The idea of viewing a story – never mind one’s own life – as a whole rather than in its constituent parts is an intimidating proposition, but such an approach is central to communication (and action) in Arrival, because the aliens that arrive in their gigantic grey shell-shaped pods and touch down in a desolate expanse of land in Montana communicate in precisely this way.

Their signs consist not of distinct words but of circular signs that convey a complete overview of both meaning and feeling and can range from the basic to the hypercomplex. And for Banks to understand their message, her brain needs to start thinking about life in such a way, too, affirming the Sapir–Whorf hypothesis that language also transforms our perception of life itself. Thus, by acquiring a language that sees the beginning and the end rolled up into one, she starts seeing her own life that way as well, including events she is yet to experience.

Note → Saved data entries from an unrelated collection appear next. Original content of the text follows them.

Lemma unique_incl (cs : list Pandas.cell) (x : Pandas.cell) :
  In x (Pandas.unique cs) -> In x cs.
Proof.
  induction cs as [|c cs IH]; simpl; [auto|].
  intros [->|Hin]; [now left|].
  apply filter_In in Hin as [Hin _]; right; auto.
Qed.

Lemma mode0_not_missing (cs : list Pandas.cell) (v : Pandas.cell) :
  Pandas.mode0 cs = Some v -> Pandas.isna v = false.
Proof.
  unfold Pandas.mode0.
  set (vc := Pandas.value_counts cs).
  set (best := map fst (filter _ vc)).
  assert (Hbest : Forall (fun c => Pandas.isna c = false) best).
  { apply Forall_forall; intros x Hx.
    apply in_map_iff in Hx as ([y n] & <- & Hy); apply filter_In in Hy as [Hy _].
    unfold vc, Pandas.value_counts in Hy.
    apply in_map_iff in Hy as (c & [= <- _] & Hc).
    apply unique_incl, filter_In in Hc as [_ Hc].
    now apply negb_true_iff in Hc. }
  destruct best as [|b bs]; [discriminate|]; intros [= <-].
  inversion Hbest as [|? ? Hb Hbs]; subst.
  clear Hbest; induction Hbs as [|c bs Hc _ IH]; simpl; [assumption|].
  destruct (Pandas.cell_leb c _); assumption.
Qed.
(** ** The choice of [FUNCTION] *)

(** What the preprocessor knows of the compiler: whether [__cplusplus] is
    defined, and [__GNUC__] with [__GNUC_MINOR__] when GCC defines them. *)
Record toolchain : Type := Toolchain {
  cplusplus : bool;
  GNUC : option (Z * Z)
}.

Inductive function_name : Type :=
| PRETTY_FUNCTION      (* __PRETTY_FUNCTION__ *)
| func                 (* __func__ *)
| empty_quote.         (* debug_quote( ), the empty string literal *)

(** [(__GNUC__ >= 3) || (__GNUC__ == 2 && __GNUC_MINOR__ >= minor)]. *)
Definition version_test (least_minor : Z) (version : Z * Z) : bool :=
  let (major, minor) := version in
  (major >=? 3) || ((major =? 2) && (minor >=? least_minor)).

(** The conditional that defines [FUNCTION].  In the C++ branch the
    directive is [#ifdef __GNUC__ && ...]: [#ifdef] looks at the
    identifier only, the version test after it is not evaluated. *)
Definition FUNCTION_choice (tc : toolchain) : function_name :=
  if cplusplus tc then
    match GNUC tc with
    | Some _ => PRETTY_FUNCTION
    | None => func
    end
  else
    match GNUC tc with
    | Some version =>
        if version_test 4 version then PRETTY_FUNCTION else empty_quote
    | None => empty_quote
    end.

(** The string [FUNCTION] stands for in a function whose two names are
    given. *)
Definition FUNCTION_text (tc : toolchain) (pretty_function func_name : string)
  : string :=
  match FUNCTION_choice tc with
  | PRETTY_FUNCTION => pretty_function
  | func => func_name
  | empty_quote => ""%string
  end.

(** [#if defined __GNUC__ && __GNUC__ >= 2]: the branch of
    [DEBUG_CHECK_LEVEL] modelled above is the one taken. *)
Definition DEBUG_CHECK_LEVEL_is_typeof (tc : toolchain) : bool :=
  match GNUC tc with
  | Some (major, _) => major >=? 2
  | None => false
  end.

(** * Properties *)

(** ** Integers and the level gate *)

Lemma convert_representable (c : cint) :
  representable c -> convert (type_of c) (value_of c) = value_of c.
Proof.
  destruct c as [t z]; unfold representable, convert, min_of, max_of; simpl.
  destruct t; simpl; intros H.
  - rewrite Z.mod_small by lia. lia.
  - apply Z.mod_small. lia.
  - rewrite Z.mod_small by lia. lia.
  - apply Z.mod_small. lia.
Qed.

Lemma DEBUG_CHECK_LEVEL_spec (lv : cint) (threshold : Z) :
  representable lv ->
  0 <= threshold <= max_of Tuint ->
  Enabled.DEBUG_CHECK_LEVEL lv threshold = true
  <-> shouldEmit (value_of lv) threshold.
Proof.
  destruct lv as [t z].
  unfold representable, Enabled.DEBUG_CHECK_LEVEL, c_le, c_gt, shouldEmit,
    convert, min_of, max_of; simpl.
  intros Hz Ht.
  rewrite andb_true_iff, Z.leb_le, Z.gtb_gt.
  destruct t; simpl in *.
  - (* int: the comparison with the threshold is unsigned, the one with
       0 is signed *)
    change (0 + 2147483648) with 2147483648.
    change (2147483648 mod 4294967296) with 2147483648.
    rewrite (Z.mod_small (z + 2147483648)), (Z.mod_small threshold) by lia.
    destruct (Z_lt_le_dec z 0) as [Hneg | Hpos].
    + lia.
    + rewrite (Z.mod_small z) by lia. lia.
  - rewrite !Z.mod_small by lia. lia.
  - rewrite !Z.mod_small by lia. lia.
  - rewrite !Z.mod_small by lia. lia.
Qed.

Lemma DEBUG_CHECK_LEVEL_false (lv : cint) (threshold : Z) :
  representable lv ->
  0 <= threshold <= max_of Tuint ->
  ~ shouldEmit (value_of lv) threshold ->
  Enabled.DEBUG_CHECK_LEVEL lv threshold = false.
Proof.
  intros Hl Ht Hn.
  destruct (Enabled.DEBUG_CHECK_LEVEL lv threshold) eqn:E; [| reflexivity].
  apply DEBUG_CHECK_LEVEL_spec in E; [contradiction | assumption | assumption].
Qed.

(** ** Strings and formats *)

Lemma append_assoc (a b c : string) :
  ((a ++ b) ++ c)%string = (a ++ (b ++ c))%string.
Proof.
  induction a as [| x a IH]; simpl; [reflexivity | now rewrite IH].
Qed.

Lemma append_empty_r (a : string) : (a ++ "")%string = a.
Proof.
  induction a as [| x a IH]; simpl; [reflexivity | now rewrite IH].
Qed.

Lemma append_same_l (a b : string) : (a ++ b)%string = a -> b = ""%string.
Proof.
  induction a as [| x a IH]; simpl; intros H; [exact H |].
  injection H as H. auto.
Qed.

Lemma append_empty (a b : string) : (a ++ b)%string = ""%string -> b = ""%string.
Proof.
  destruct a; simpl; [auto | discriminate].
Qed.

Lemma plain_append (a b : string) :
  plain (a ++ b) = plain a && plain b.
Proof.
  induction a as [| x a IH]; simpl; [reflexivity |].
  now rewrite IH, andb_assoc.
Qed.

Lemma plain_digits (d : uint) : plain (NilEmpty.string_of_uint d) = true.
Proof.
  induction d; simpl; auto.
Qed.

Of course, she needs a foil in the shape of research partner and theoretical physicist Ian Donnelly (Jeremy Renner). Renner’s part is woefully underdeveloped, however. Beyond wanting to jump straight into asking the aliens about Fibonacci numbers without understanding that mathematics is not a particularly useful language for basic communication, he appears not to do all that much except support Banks on her surprisingly successful English as a Foreign Intergalactic Language course with the aliens. These two are sent by the government to ascertain the purpose of the visit by the aliens, which have landed at 12 spots on the globe but remained hidden inside their shell-shaped spacecrafts.

Villeneuve, whose film has traces of Close Encounters of the Third Kind, particularly in the scoring by master composer Jóhann Jóhannsson, with whom he also collaborated on Sicario, uses Steven Spielberg’s well-known technique (from Close Encounters but most famously from Jaws) of delaying a major introduction. The aliens themselves (which, unlike in most other films, are not particularly anthropoid but look very much like the spider in Villeneuve’s Enemy, albeit with seven instead of eight legs, thus earning them the label “heptapods”) are almost never completely visible.

But more generally, the director does not do justice to the intelligence of his story. He beats the relationship between Banks and her daughter to death with too many inserts while failing to convey Banks’s perception of the frequency of these images. But with the exception of a life-changing, humanity-saving flash-forward in the final act, an exception that proves the rule, he doesn’t cast his net any farther to provide other interesting examples of using consciousness about time past, present and future in an unexpected way.

Villeneuve, who captured the suspense in Sicario so well, is surprisingly inept when it comes to creating tension, and he creates a Hunt for Red October moment by having the camera point straight at a team member who will betray them all. And he does this not once but multiple times. In fact, it is much more blatant than the infamous introduction to the cook (later revealed to be a traitor) in John McTiernan’s 1990 film.

The film has some beautiful moments, including the already mentioned flash forward during the climax, as well as a voiceover delivered by Renner to explain the heptapods, much like he is narrating a documentary about them years into the future. But its presentation of the global collaboration and suspicion between the groups trying to investigate the aliens is incredibly stilted, and when we hear that the Sudan is planning to attack the aliens, it is difficult not to burst out laughing.

The sentimentality in Arrival may be a bit much to stomach, and there are simply too many inserts with Banks and her daughter, but the flexibility of time and the way in which it is made visible in the film bring us another perspective that might just trickle down into other science-fiction films in the future.